Ce projet s’est construit au rythme du bon sens paysan, de l’entraide et d’un esprit de solidarité profondément ancré dans les terres du Ségala. Grâce à l’implication d’une équipe de nombreux bénévoles et à la générosité des femmes paysannes qui m’ont ouvert leur porte — et leur cœur — l’exposition a pris une ampleur et une audace que je n’aurais jamais imaginées seule.

Sur 600 m², À l’orée des champs explore les liens intimes entre enracinement, transmission et rapport au vivant.
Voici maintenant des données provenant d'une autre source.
Lemma rstrip_removes_slashes (s : string) :
  exists k, s = rstrip_slash s ++ slashes k.
Proof.
  induction s as [|c s [k Hk]]; simpl.
  - now exists O.
  - destruct (rstrip_slash s) as [|c' r'] eqn:Hr.
    + destruct (Ascii.eqb_spec c "/") as [->|Hc].
      * exists (S k). simpl. now rewrite Hk at 1.
      * exists k. simpl. now rewrite Hk at 1.
    + exists k. simpl. now rewrite Hk at 1.
Qed.

(** X21. The client's base URL is the given URL without its trailing
    slashes, all of them and nothing else: it never ends in a slash, the
    given URL is the base URL followed by slashes only, and any number of
    slashes added to the given URL leaves the client, hence the URLs it
    requests, the same. *)
Theorem base_url_normalised (url : string) :
  ends_with_slash (base_url (WhispAPIClient_init url)) = false
  /\ (exists k, url = base_url (WhispAPIClient_init url) ++ slashes k)
  /\ (forall k,
         WhispAPIClient_init (url ++ slashes k) = WhispAPIClient_init url
         /\ analyze_url (WhispAPIClient_init (url ++ slashes k))
            = base_url (WhispAPIClient_init url) ++ "/analyze"
         /\ health_url (WhispAPIClient_init (url ++ slashes k))
            = base_url (WhispAPIClient_init url) ++ "/health").
Proof.
  unfold WhispAPIClient_init, analyze_url, health_url. simpl.
  split; [apply rstrip_no_slash|]. split; [apply rstrip_removes_slashes|].
  intros k. now rewrite rstrip_app_slashes.
Qed.

(** * Runs of the further properties on the test doubles *)

Lemma one_plot_reaches_statistics (f : Failure) (it : InputType)
  (u : OutputUnit) (risk : bool) :
  Failure_eqb f fail_initialize = false ->
  Failure_eqb f fail_load = false ->
  Failure_eqb f fail_size = false ->
  reaches_statistics (doubles_failing one_plot f)
    (example_request it u risk) one_plot 1.
Proof.
  intros Hi Hl Hs. unfold reaches_statistics, input_collection. simpl.
  rewrite Hi, Hl, Hs. repeat split; try discriminate.
  now destruct it.
Defined.

Lemma initialisation_failure_is_500_witness :
  ee_Initialize (doubles_failing one_plot fail_initialize) None
  = inl "Not signed up."
  /\ analyze_plots (doubles_failing one_plot fail_initialize)
       (example_request GEE_ASSET HECTARES true) fresh_world
     = (inl (HTTPException 500
               "Failed to initialize Google Earth Engine. Check authentication."),
        {| percent_or_ha := "ha"; calls := [ev_ee_Initialize] |}).
Proof.
  split; [reflexivity|].
  exact (initialisation_failure_is_500
           (doubles_failing one_plot fail_initialize)
           (example_request GEE_ASSET HECTARES true) fresh_world
           "Not signed up." eq_refl).
Defined.

Lemma load_failure_is_400_witness :
  input_collection (doubles_failing one_plot fail_load)
    (example_request GEOJSON HECTARES true) = inl "Expecting value"
  /\ analyze_plots (doubles_failing one_plot fail_load)
       (example_request GEOJSON HECTARES true) fresh_world
     = (inl (HTTPException 400
               "Failed to parse GeoJSON: Failed to parse GeoJSON: Expecting value"),
        {| percent_or_ha := "ha";
           calls := [ev_ee_Initialize; ev_ee_FeatureCollection] |}).
Proof.
  split; [reflexivity|].
  exact (load_failure_is_400 (doubles_failing one_plot fail_load)
           (example_request GEOJSON HECTARES true) fresh_world
           "Expecting value" eq_refl eq_refl).
Defined.

Lemma size_failure_is_400_witness :
  size_getInfo (doubles_failing one_plot fail_size) one_plot
  = inl "Quota exceeded."
  /\ analyze_plots (doubles_failing one_plot fail_size)
       (example_request GEE_ASSET HECTARES true) fresh_world
     = (inl (HTTPException 400 "Failed to get feature count: Quota exceeded."),
        {| percent_or_ha := "ha";
           calls := [ev_ee_Initialize; ev_ee_FeatureCollection;
                     ev_size_getInfo] |}).
Proof.
  split; [reflexivity|].
  exact (size_failure_is_400 (doubles_failing one_plot fail_size)
           (example_request GEE_ASSET HECTARES true) fresh_world one_plot
           "Quota exceeded." eq_refl eq_refl eq_refl).
Defined.

Lemma statistics_failure_is_500_witness :
  reaches_statistics (doubles_failing one_plot fail_statistics)
    (example_request GEE_ASSET PERCENT true) one_plot 1
  /\ analyze_plots (doubles_failing one_plot fail_statistics)
       (example_request GEE_ASSET PERCENT true) fresh_world
     = (inl (HTTPException 500
               "Failed to run analysis: Computation timed out."),
        {| percent_or_ha := "percent";
           calls := [ev_ee_Initialize; ev_ee_FeatureCollection;
                     ev_size_getInfo; ev_set_percent_or_ha "percent";
                     ev_get_stats "percent"] |}).
Proof.
  pose (H := one_plot_reaches_statistics fail_statistics GEE_ASSET PERCENT
               true eq_refl eq_refl eq_refl).
  split; [exact H|].
  exact (statistics_failure_is_500
           (doubles_failing one_plot fail_statistics)
           (example_request GEE_ASSET PERCENT true) fresh_world one_plot 1
           "Computation timed out." H eq_refl).
Defined.

Lemma conversion_failure_is_500_witness :
  reaches_statistics (doubles_failing one_plot fail_conversion)
    (example_request GEE_ASSET PERCENT true) one_plot 1
  /\ analyze_plots (doubles_failing one_plot fail_conversion)
       (example_request GEE_ASSET PERCENT true) fresh_world
     = (inl (HTTPException 500
               "Failed to run analysis: Failed to convert FeatureCollection to DataFrame: Too many properties."),
        {| percent_or_ha := "percent";
           calls := [ev_ee_Initialize; ev_ee_FeatureCollection;
                     ev_size_getInfo; ev_set_percent_or_ha "percent";
                     ev_get_stats "percent"; ev_ee_to_pandas] |}).
Proof.
  pose (H := one_plot_reaches_statistics fail_conversion GEE_ASSET PERCENT
               true eq_refl eq_refl eq_refl).
  split; [exact H|].
  exact (conversion_failure_is_500
           (doubles_failing one_plot fail_conversion)
           (example_request GEE_ASSET PERCENT true) fresh_world one_plot
           _ 1 "Too many properties." H eq_refl eq_refl).
Defined.

Lemma risk_failure_is_500_witness :
  reaches_statistics (doubles_failing one_plot fail_risk)
    (example_request GEE_ASSET PERCENT true) one_plot 1
  /\ analyze_plots (doubles_failing one_plot fail_risk)
       (example_request GEE_ASSET PERCENT true) fresh_world
     = (inl (HTTPException 500 "Failed to calculate risk: Column missing."),
        {| percent_or_ha := "ha";
           calls := [ev_ee_Initialize; ev_ee_FeatureCollection;
                     ev_size_getInfo; ev_set_percent_or_ha "percent";
                     ev_get_stats "percent"; ev_ee_to_pandas;
                     ev_set_percent_or_ha "ha"; ev_whisp_risk] |}).
Proof.
  pose (H := one_plot_reaches_statistics fail_risk GEE_ASSET PERCENT
               true eq_refl eq_refl eq_refl).
  split; [exact H|].
  exact (risk_failure_is_500 (doubles_failing one_plot fail_risk)
           (example_request GEE_ASSET PERCENT true) fresh_world one_plot
           _ 1 _ "Column missing." H eq_refl eq_refl eq_refl eq_refl).
Defined.

Lemma successful_run_witness :
  reaches_statistics (doubles_failing one_plot no_failure)
    (example_request GEOJSON PERCENT false) one_plot 1
  /\ analyze_plots (doubles_failing one_plot no_failure)
       (example_request GEOJSON PERCENT false) fresh_world
     = (inr {| status := "success";
               num_features := 1;
               response_output_unit := "percent";
               risk_calculated := false;
               results := [[("Plot_ID", CStr "p1");
                            ("Country", CStr "Brazil");
                            ("Cover", CNum (125 # 10));
                            ("Unit", CStr "percent")]];
               message := Some "Successfully analyzed 1 features" |},
        {| percent_or_ha := "ha";
           calls := [ev_ee_Initialize; ev_ee_FeatureCollection;
                     ev_size_getInfo; ev_set_percent_or_ha "percent";
                     ev_get_stats "percent"; ev_ee_to_pandas;
                     ev_set_percent_or_ha "ha"] |}).
Proof.
  pose (H := one_plot_reaches_statistics no_failure GEOJSON PERCENT
               false eq_refl eq_refl eq_refl).
  split; [exact H|].
  exact (proj1 (successful_run (doubles_failing one_plot no_failure)
                  (example_request GEOJSON PERCENT false) fresh_world
                  one_plot _ 1 _ H eq_refl eq_refl) eq_refl).
Defined.

Lemma response_kinds_witness :
  fst (analyze_plots (doubles many_plots false)
         (example_request GEE_ASSET PERCENT true) fresh_world)
  = inr (too_large_response (example_request GEE_ASSET PERCENT true) 501)
  /\ parse_OutputUnit
       (response_output_unit
          (too_large_response (example_request GEE_ASSET PERCENT true) 501))
     = Some PERCENT.
Proof.
  assert (Hrun : fst (analyze_plots (doubles many_plots false)
                        (example_request GEE_ASSET PERCENT true) fresh_world)
                 = inr (too_large_response
                          (example_request GEE_ASSET PERCENT true) 501))
    by reflexivity.
  split; [exact Hrun|].
  exact (proj1 (response_kinds (doubles many_plots false)
                  (example_request GEE_ASSET PERCENT true) fresh_world
                  _ Hrun)).
Defined.

Lemma two_plots_columns_distinct :
  NoDup (df_columns (features_to_dataframe two_plots)).
Proof.
  vm_compute. repeat constructor; simpl; intuition discriminate.
Defined.

Lemma coercion_idempotent_witness :
  NoDup (df_columns (features_to_dataframe two_plots))
  /\ coerce_numeric_columns (doubles two_plots false)
       (coerce_numeric_columns (doubles two_plots false)
          (features_to_dataframe two_plots))
     = coerce_numeric_columns (doubles two_plots false)
         (features_to_dataframe two_plots).
Proof.
  split; [exact two_plots_columns_distinct|].
  exact (coercion_idempotent (doubles two_plots false)
           (features_to_dataframe two_plots) two_plots_columns_distinct).
Defined.


Lemma accepted_request_fields_witness :
  validate_AnalyzeRequest body_partial
  = Some (mkAnalyzeRequest GEOJSON "{}" PERCENT false
            (Finite 10) (Finite (25 # 10)) (Finite 0) (Finite 0))
  /\ body_input_type body_partial = Some "geojson".
Proof.
  assert (Hv : validate_AnalyzeRequest body_partial
               = Some (mkAnalyzeRequest GEOJSON "{}" PERCENT false
                         (Finite 10) (Finite (25 # 10)) (Finite 0)
                         (Finite 0))) by reflexivity.
  split; [exact Hv|].
  exact (proj1 (accepted_request_fields body_partial _ Hv)).
Defined.

Lemma client_payload_accepted_witness :
  parse_OutputUnit "ha" = Some HECTARES
  /\ in_percent_range (Finite 10)
  /\ in_percent_range (Finite 0)
  /\ validate_AnalyzeRequest
       (analyze_gee_asset_payload "projects/ee-whisp/assets/example_plots"
          "ha" true (Finite 10) (Finite 10) (Finite 0) (Finite 0))
     = Some (mkAnalyzeRequest GEE_ASSET
               "projects/ee-whisp/assets/example_plots" HECTARES true
               (Finite 10) (Finite 10) (Finite 0) (Finite 0)).
Proof.
  destruct default_thresholds_in_range as [H10 H0].
  split; [reflexivity|]. split; [exact H10|]. split; [exact H0|].
  exact (proj1 (client_payload_accepted (fun s : string => s)
                  "projects/ee-whisp/assets/example_plots" "ha"
                  (inr "{}") HECTARES true
                  (Finite 10) (Finite 10) (Finite 0) (Finite 0)
                  eq_refl H10 H10 H0 H0)).
Defined.

(** * One request after another *)

Section RequestAfterRequest.
Variable E : Collaborators.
Mes sculptures en porcelaine réalisées à la Manufacture de la Fabrique rendent hommage au travail des femmes de la terre, à leur mémoire souvent silencieuse. Une pièce centrale, la table de Germaine embousée, élève la bouse de vache au rang de matière artistique, révélant l’intelligence et la puissance du vivant.

L’exposition donne aussi à entendre la parole de celles qu’on voit peu : des témoignages vidéos dans lesquels les paysannes racontent leur quotidien, leurs luttes, leurs fiertés. Ce sont elles qui donnent chair au projet. Comme les mycéliums, les lichens ou les loupes d’arbres qui nourrissent mes peintures, ces voix modestes et puissantes dessinent une autre écologie : sensible, ancrée, vivante.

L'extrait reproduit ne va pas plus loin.